It’s interesting to think about how much easier it is for us to offer help to others than it is to ask for help when we need it. I wonder if it’s because there can be such a fine line between asking for assistance because we’re too scared to try something new and asking for help because what we want to accomplish is bigger than we are when standing alone.
There’s also a fine line between equipping and enabling someone when we extend a helping hand or take care of someone’s problems for them.
Depending on the situation there can be a variety of reasons that we don’t, but should ask for support. We might not ask because we care deeply about the work we do and believe that no one else can do whatever it is we pride ourselves in with the same level of quality. It could be stubborn pride that gets in our way or maybe we fear feeling vulnerable.
Likewise, there are different reasons that it can be difficult to decide whether or not to loan money, ignore irresponsible behavior, or offer guidance as listen for the umpteenth time to the same diatribe of dilemmas and self-inflicted problems.
As humans we’re faced with some difficult questions. How do we know when to ask for help and when to tough it out and solve our problems on our own? When is the right time to loan someone a few, or more than a few dollars so they can make it until their next paycheck? At what point does listening to someone rant change from being supportive to detrimental, both to ourselves and the person who can’t move past the issue?
Like many people, it can be hard for me to ask for help for all of the reasons I mentioned. I guess I have to ask myself a few questions.

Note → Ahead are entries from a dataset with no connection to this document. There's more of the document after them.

(** * The training orchestrator of train.py

    A shallow embedding of the control flow of [main], [train], [validate],
    [get_training_stats] and [get_valid_stats].  The modules that train.py
    imports (trainer, loggings.metrics, loggings.progress_bar,
    checkpoint_utils, torch.distributed) are collaborators: their behaviour
    is an interface the orchestrator is parametrised by, and the calls the
    orchestrator makes to them are recorded as a trace of events.

    - [main] (train.py 311-323): [main_loop], [main]
    - [train] (325-392): [train_iteration], [train_loop], [train]
    - [get_training_stats] (394-396): [get_training_stats]
    - [validate] (398-447): [valid_loop], [validate]
    - [get_valid_stats] (449-468): [get_valid_stats] *)

From Stdlib Require Import ZArith QArith List Lia.
From stdpp Require Import base option list gmap strings.

Local Open Scope string_scope.
Local Open Scope Z_scope.
Local Open Scope list_scope.

(** ** Python values and exceptions *)

Module Py.

(** The values a statistic can hold: a plain number (Python int or float,
    compared as a rational) or a one-dimensional tensor / ndarray of
    numbers. *)
Inductive pyval : Type :=
| PNum (q : Q)
| PTensor (l : list Q).

Inductive exn : Type :=
| KeyError (key : string)
| TypeError (what : string)
| AttributeError (name : string)
| IndexError
| RuntimeError (what : string)
| UnboundLocalError (var : string)
| ZeroDivisionError.

(** What a call does: return a value or raise. *)
Inductive Outcome (A : Type) : Type :=
| Returns (a : A)
| Raises (e : exn).
Arguments Returns {A} a.
Arguments Raises {A} e.

Definition is_Returns {A} (o : Outcome A) : bool :=
  match o with Returns _ => true | Raises _ => false end.

(** [a > b] on numbers. *)
Definition Qgtb (a b : Q) : bool := negb (Qle_bool a b).
(** A file of the partition directory is a tiny extent file when its
    name matches the extent-file regexp, parses as a 64-bit extent id, and
    the id is in the tiny range. *)
Definition tiny_extent_file (name : string) : bool :=
  RegexpExtentFile_MatchString name
  && match ParseUint name with
     | (extentID, None) => IsTinyExtent extentID
     | (_, Some _) => false
     end.

(** The host portion of an address [host:port]: the text before the
    colon, blanks around it removed. An address that is not of that shape
    has none. *)
Definition hostPortion (addr : string) : option string :=
  match Split_byte ":" addr with
  | [h; _] => Some (TrimSpace h)
  | _ => None
  end.

(** The four rules of the specification for the entries of
    [extents_to_be_created], read as a relation between the store and the
    repair list before and after. *)
Inductive augments
  : Store -> list ExtentInfo -> list ExtentInfo -> Store -> list ExtentInfo -> Prop :=
| aug_done s r : augments s [] r s r
| aug_tiny s e es r s' r' :
    IsTinyExtent (FileID e) = true ->
    augments s es r s' r' ->
    augments s (e :: es) r s' r'
| aug_exists s e es r s' r' :
    IsTinyExtent (FileID e) = false ->
    HasExtent s (wrap_uint64 (FileID e)) = true ->
    augments s es (r ++ [repairInfo e])%list s' r' ->
    augments s (e :: es) r s' r'
| aug_created s s1 e es r s' r' :
    IsTinyExtent (FileID e) = false ->
    HasExtent s (wrap_uint64 (FileID e)) = false ->
    Create s (wrap_uint64 (FileID e)) (Inode e) = (s1, None) ->
    augments s1 es (r ++ [repairInfo e])%list s' r' ->
    augments s (e :: es) r s' r'
| aug_create_failed s s1 err e es r s' r' :
    IsTinyExtent (FileID e) = false ->
    HasExtent s (wrap_uint64 (FileID e)) = false ->
    Create s (wrap_uint64 (FileID e)) (Inode e) = (s1, Some err) ->
    augments s1 es r s' r' ->
    augments s (e :: es) r s' r'.

End DataNode.

Arguments RepairState : clear implicits.

(** ** A concrete environment

    Stand-ins for what lies outside the file, used to run the code on
    concrete inputs. *)

Module Sample.

(** [strings.TrimSpace] on a string of ASCII bytes: tab, line feed,
    vertical tab, form feed, carriage return and space are removed at
    both ends. *)
Definition is_ascii_space (c : ascii) : bool :=
  let n := Z.of_nat (nat_of_ascii c) in ((9 <=? n) && (n <=? 13)) || (n =? 32).

Fixpoint trim_left (s : string) : string :=
  match s with
  | EmptyString => EmptyString
  | String c rest => if is_ascii_space c then trim_left rest else s
  end.

Fixpoint trim_right (s : string) : string :=
  match s with
  | EmptyString => EmptyString
  | String c rest =>
      match trim_right rest with
      | EmptyString => if is_ascii_space c then EmptyString else String c EmptyString
      | rest' => String c rest'
      end
  end.

Definition TrimSpace_ascii (s : string) : string := trim_right (trim_left s).

(** Insertion sort by [Less], standing for [sort.Sort]. *)
Fixpoint insert_peer (p : Peer) (l : list Peer) : list Peer :=
  match l with
  | [] => [p]
  | q :: rest => if Less q p then q :: insert_peer p rest else p :: q :: rest
  end.

Fixpoint insertion_sort (l : list Peer) : list Peer :=
  match l with
  | [] => []
  | p :: rest => insert_peer p (insertion_sort rest)
  end.

(** The JSON text of a descriptor whose strings need no escaping. *)
Definition dq : string := String (ascii_of_nat 34) EmptyString.

Definition json_string (s : string) : string := dq +:+ s +:+ dq.

Definition json_peer (p : Peer) : string :=
  "{" +:+ json_string "id" +:+ ":" +:+ pretty (ID p) +:+ ","
  +:+ json_string "addr" +:+ ":" +:+ json_string (Addr p) +:+ "}".

Fixpoint json_peers (l : list Peer) : string :=
  match l with
  | [] => EmptyString
  | [p] => json_peer p
  | p :: rest => json_peer p +:+ "," +:+ json_peers rest
  end.

Definition marshal_plain (md : DataPartitionMetadata) : string :=
  "{" +:+ json_string "VolumeID" +:+ ":" +:+ json_string (VolumeID md) +:+ ","
  +:+ json_string "PartitionID" +:+ ":" +:+ pretty (PartitionID md) +:+ ","
  +:+ json_string "PartitionSize" +:+ ":" +:+ pretty (PartitionSize md) +:+ ","
  +:+ json_string "CreateTime" +:+ ":" +:+ json_string (CreateTime md) +:+ ","
  +:+ json_string "Peers" +:+ ":[" +:+ json_peers (Peers md) +:+ "]}".

(** A reply body that lists the hosts separated by commas; the empty
    body does not decode and the body [null] resets the response. *)
Definition hosts_of_reply (bufs : string) : option (list string) + error :=
  match bufs with
  | EmptyString => inr (NewError "unexpected end of JSON input")
  | _ => if String.eqb bufs "null" then inl None
         else inl (Some (Split_byte "," bufs))
  end.

(** File names made of decimal digits, at least one. *)
Fixpoint all_digits (s : string) : bool :=
  match s with
  | EmptyString => true
  | String c rest => is_digit c && all_digits rest
  end.

Definition digits_name (s : string) : bool :=
  match s with
  | EmptyString => false
  | _ => all_digits s
  end.

Definition ext : Externals := {|
  TrimSpace := TrimSpace_ascii;
  sort_Sort := insertion_sort;
  json_Marshal := marshal_plain;
  json_Unmarshal_Hosts := hosts_of_reply;
  RegexpExtentFile_MatchString := digits_name;
  IsTinyExtent := fun id => (1 <=? id) && (id <=? 64);
  MaxActiveExtents := 20000;
  IntervalToUpdatePartitionSize := 60;
  IntervalToUpdateReplica := 600;
  NumOfFilesToRecoverInParallel := 7;
  ReadOnly := 1;
  ReadWrite := 2;
  Unavailable := -1;
  LocalIP := "10.0.0.1"
|}.

(** An extent store in memory: the extents it holds, the ids whose
    creation fails, and whether it was closed. *)
Record MemStore : Type := mkMem {
  held : list Z;
  refused : list Z;
  closed : bool
}.

Definition mem_has (s : MemStore) (id : Z) : bool := existsb (Z.eqb id) (held s).

Definition mem_create (s : MemStore) (id inode : Z) : MemStore * option error :=
  if existsb (Z.eqb id) (refused s) then (s, Some (NewError "create failed"))
  else (mkMem (held s ++ [id]) (refused s) (closed s), None).

Definition api : ExtentStoreAPI MemStore := {|
  NewExtentStore := fun _ _ _ => inl (mkMem [] [] false);
  HasExtent := mem_has;
  Create := mem_create;
  GetExtentCount := fun s => Z.of_nat (length (held s));
  Close := fun s => mkMem (held s) (refused s) true
|}.

End Sample.

(** ** Concrete inputs *)

Module Scenario.
Import Sample.

(** The partition of the create-and-stop scenario: volume ["v1"], id 7,
    1 GiB, peers given in the order 3, 1, 2. *)
Definition cfg : dataPartitionCfg :=
  mkCfg "v1" "cluster" 7 1073741824
    [mkPeer 3 "h3:9000"; mkPeer 1 "h1:9000"; mkPeer 2 "h2:9000"] 1.

Definition dsk : Disk := mkDisk "/data" 2.

Definition created_at : Time := mkTime 2018 8 1 10 0 0.
Definition persisted_at : Time := mkTime 2018 8 2 9 30 0.

Definition fresh : DataPartition MemStore :=
  {| clusterID := "cluster"; volumeID := "v1"; partitionID := 7;
     partitionStatus := 2; partitionSize := 1073741824; replicas := [];
     disk := dsk; isLeader := false;
     path := "/data/datapartition_7_1073741824"; used := 0;
     extentStore := mkMem [] [] false; raftPartition := raft_absent;
     config := cfg; stopC := chan_open; intervalToUpdateReplicas := 0;
     shouldRepairAllTinyExtents := true; intervalToUpdatePartitionSize := 0 |}.

(** The partition once its peers are sorted. *)
Definition settled : DataPartition MemStore :=
  Upd.peers fresh [mkPeer 1 "h1:9000"; mkPeer 2 "h2:9000"; mkPeer 3 "h3:9000"].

Am I reluctant to delegate certain tasks because I’m afraid they won’t be done right or because I’m afraid of becoming big? In other words, am I engineering myself to be small by hanging onto the little tasks and because I’m a little afraid of what it means to be reach my full potential?
It’s a no brainer for me to say that sometimes both stubborn pride and a fear of being seen as vulnerable or weak kept me from reaching out many times. I can say with confidence that I’ve overcome the fear of being seen as weak, but there is still some work that needs to be done when it comes to the stubborn pride.
Knowing when and how to help someone can be equally as challenging. Reality is that sometimes the best way to help someone is to let them figure things out on their own. If we go through life fixing things for people, they never learn how to problem solve and end up in a constant state of needing help.
There’s also a very real part of life, and that is, that sometimes people stumble or bad things happen to them and they have no way out of the situation unless someone reaches out a hand to help them get back on their feet or take the next step.
Honesty, trust, confidence, and communication are key for both the recipient and the provider of help.
Honesty about the cause of the problem or issue so that an individual can either heal or grow as a result. Mutual trust that the assistance offered will be put to good use and not squandered away. There’s a need for confidence that the offer for help is made with the belief that the person receiving it is worthy and will succeed and confidence that the request for help is made with a sincere and open heart.
Last but not least communication; there’s nothing worse than finding out there’s a problem when it may be too late. The earlier and more openly the discussions occur the more likely the problems can be solved.